Başbakan Yıldırım, CHP’nin halk oylamasında kullanacağı kampanya müziğine ilişkin de “Bir şarkı yapmışlar, ‘İnşallah, maşallah, Allah Allah’ lafızlarıyla doldurmuşlar. Bolca istismar… Bir yandan kutsalları istismar edip, diğer yandan peygambere saygısızlık yapacaksın. Buradan sesleniyorum, Hazreti Peygamberimizi ağzınıza almayın, saygısızlığı bırakın. Milletin seçtiğini bunlar hiçbir zaman hazmedemediler. Milletin değerlerini bir türlü içlerine sindiremediler.” diye konuştu.

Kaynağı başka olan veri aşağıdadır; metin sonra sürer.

(* ===== verification/Pipeline.v ===== *)
(** * The security pipeline (nemesis-security/src/pipeline.rs)

    One tool call through the layers, in the order of the code: injection, command
    guard, scan of scripts, rules and approval, credentials, data loss, SSRF, virus
    scan, audit chain.  A layer is a step on the plugin and the cell for the approval
    reference that passes or refuses; the first refusal ends the call.  The layers are
    those of the other files.  The build has the [scanner] feature.  From outside come
    the clock, ids, the outcome of writes and the files a command names ([ExecIo]). *)
From Stdlib Require Import QArith.
From S2P Require Import Prelude RustStr Json F64 Regex Matcher VirusScan Classifier Injection PreExec CommandGuard Credential Dlp AuditLog ApprovalRules SecTypes EditorAccess HotReload Evaluate Auditor Escalation Guardian Merkle Integrity Ssrf.
Local Open Scope nb_scope.

(** ** Calls and refusals (types.rs) *)

Record DenyInfo := mkDeny {
  di_layer : str;
  di_policy : str;
  di_summary : str;
  di_suggestion : option str;
}.

Definition suggestions : list (string * string) :=
  [ ("injection", "重新表述请求，避免指令样文本");
    ("command", "拆分命令或改用更安全的等价操作");
    ("abac", "等待批准或请管理员调整策略");
    ("credential", "从参数移除密钥，改用环境变量/凭据引用");
    ("dlp", "脱敏后重试");
    ("ssrf", "使用公网可达的 URL");
    ("virus", "更换文件来源") ]%string.

Definition layer_suggestion (layer : str) : option str :=
  assoc layer ((λ e : string * string, (lit (fst e), ulit (snd e))) <$> suggestions).

Definition deny_info (layer policy : string) (summary : str) : DenyInfo :=
  mkDeny (lit layer) (lit policy) summary (layer_suggestion (lit layer)).

(** ** Configuration *)

(** The path of the audit chain is given by its stem and its extension. *)
Record SecurityPluginConfig := mkPluginConfig {
  pc_enabled : bool;
  pc_injection_enabled : bool;
  pc_injection_threshold : Q;
  pc_command_guard_enabled : bool;
  pc_credential_enabled : bool;
  pc_dlp_enabled : bool;
  pc_dlp_action : str;
  pc_dlp_enabled_rules : list str;
  pc_dlp_low_confidence_action : str;
  pc_dlp_inbound_action : str;
  pc_ssrf_enabled : bool;
  pc_ssrf_allowed_hosts : list str;
  pc_audit_chain_enabled : bool;
  pc_audit_chain_path : option (str * str);
  pc_audit_log_enabled : bool;
  pc_audit_log_dir : option str;
  pc_default_action : str;
  pc_approval_timeout_secs : N;
  pc_log_all_operations : bool;
  pc_preexec_scan_enabled : bool;
  pc_file_rules : list SecurityRule;
  pc_dir_rules : list SecurityRule;
  pc_process_rules : list SecurityRule;
  pc_network_rules : list SecurityRule;
  pc_hardware_rules : list SecurityRule;
  pc_registry_rules : list SecurityRule;
}.

Definition plugin_config_default `{!Float} : SecurityPluginConfig :=
  mkPluginConfig true true (f100 70) true true true (lit "block") [] (lit "log") (lit "log")
    true [] false None false None (lit "deny") 300 true true [] [] [] [] [] [].

(** The rules of the configuration and the operations they are registered for, in the
    order of [register_rules]. *)
Definition rule_groups (c : SecurityPluginConfig) : list (list SecurityRule * list OperationType) :=
  [ (pc_file_rules c, [FileRead; FileWrite; FileDelete]);
    (pc_dir_rules c, [DirRead; DirCreate; DirDelete]);
    (pc_process_rules c, [ProcessExec; ProcessSpawn; ProcessKill; ProcessSuspend]);
    (pc_network_rules c, [NetworkRequest; NetworkDownload; NetworkUpload]);
    (pc_hardware_rules c, [HardwareI2C; HardwareSPI; HardwareGPIO]);
    (pc_registry_rules c, [RegistryRead; RegistryWrite; RegistryDelete]) ].

Definition register_group (st : SecurityAuditor) (g : list SecurityRule * list OperationType)
    : SecurityAuditor :=
  match fst g with
  | [] => st
  | rules => foldl (λ st op, set_rules st op rules) st (snd g)
  end.

(** The calls of [register_rules] on the auditor. *)
Definition register_groups (c : SecurityPluginConfig) (st : SecurityAuditor) : SecurityAuditor :=
  foldl register_group st (rule_groups c).

Declare Scope step_scope.
Delimit Scope step_scope with step.

(** ** State *)

Section Pipeline.
Context {UC : Unicode} {CC : CharClass} {FL : Float} {DS : DebugStr} {PF : Platform}.
Context `{HashOrder} `{RegexFind} `{JsonNumbers} {NET : Net} {SHA : Sha256}.

Record SecurityPlugin := mkPlugin {
  sp_config : SecurityPluginConfig;
  sp_auditor : SecurityAuditor;
  sp_injection_detector : option Detector;
  sp_command_guard : option CommandGuard;
  sp_credential_scanner : option Scanner;
  sp_dlp_engine : option DlpEngine;
  sp_ssrf_guard : option Guard;
  sp_scan_chain : ScanChain;
  sp_audit_chain : option AuditChain;
  sp_audit_logger : option AuditLogger;
  sp_log_files : gmap str str;
  sp_enabled : bool;
  sp_config_path : option str;
  sp_judge : option LlmJudge;
  sp_guardian_failure_policy : str;
  sp_guardian_mode : str;
  sp_preexec : option PreExecScanner;
}.

Record ToolInvocation := mkInvocation {
  iv_tool_name : str;
  iv_args : Value;
  iv_user : str;
  iv_source : str;
  iv_metadata : gmap str str;
}.

(** Time, event id and outcome of one line of the log file. *)
Record LogStamp := mkStamp {
  ls_timestamp : str;
  ls_event_id : str;
  ls_write_ok : bool;
}.

(** What one call sees of the outside.  A call writes at most one line per policy. *)
Record ExecIo := mkExecIo {
  xi_declared : DeclaredOps;
  xi_request_id : str;
  xi_now : str;
  xi_auditor : CallEnv;
  xi_preexec : PreExecEnv;
  xi_stamp : string → LogStamp;
  xi_chain_timestamp : str;
  xi_chain_id : str;
  xi_chain_write_ok : bool;
}.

Muhalefetin “Tek adama bu kadar yetki verilmez” sözüne ilişkin eleştirilerde bulunan Yıldırım, şunları söyledi:
“Kime verilecek? Bugüne kadar ne oldu? Millet AK Parti’yi iktidara getirdi, ne oldu? Millete hizmet etti. CHP onunla, bununla iş birliği yaptı, zayıf iktidarla iş başına geldi. Ne oldu? Memleket kazandığı her şeyi kaybetti. CHP zihniyeti demek, vesayet, bürokrasi, engel demektir, her şeye takoz olmak demektir. 16 Nisan’dan sonra milletten yetkiyi alamayan hiç kimse iktidar olamayacak, darbe heveslileri avucunu yalayacak. İşte buna bazıları bozuluyor. Onun için haddi aşan ifadeler kullanıyorlar.”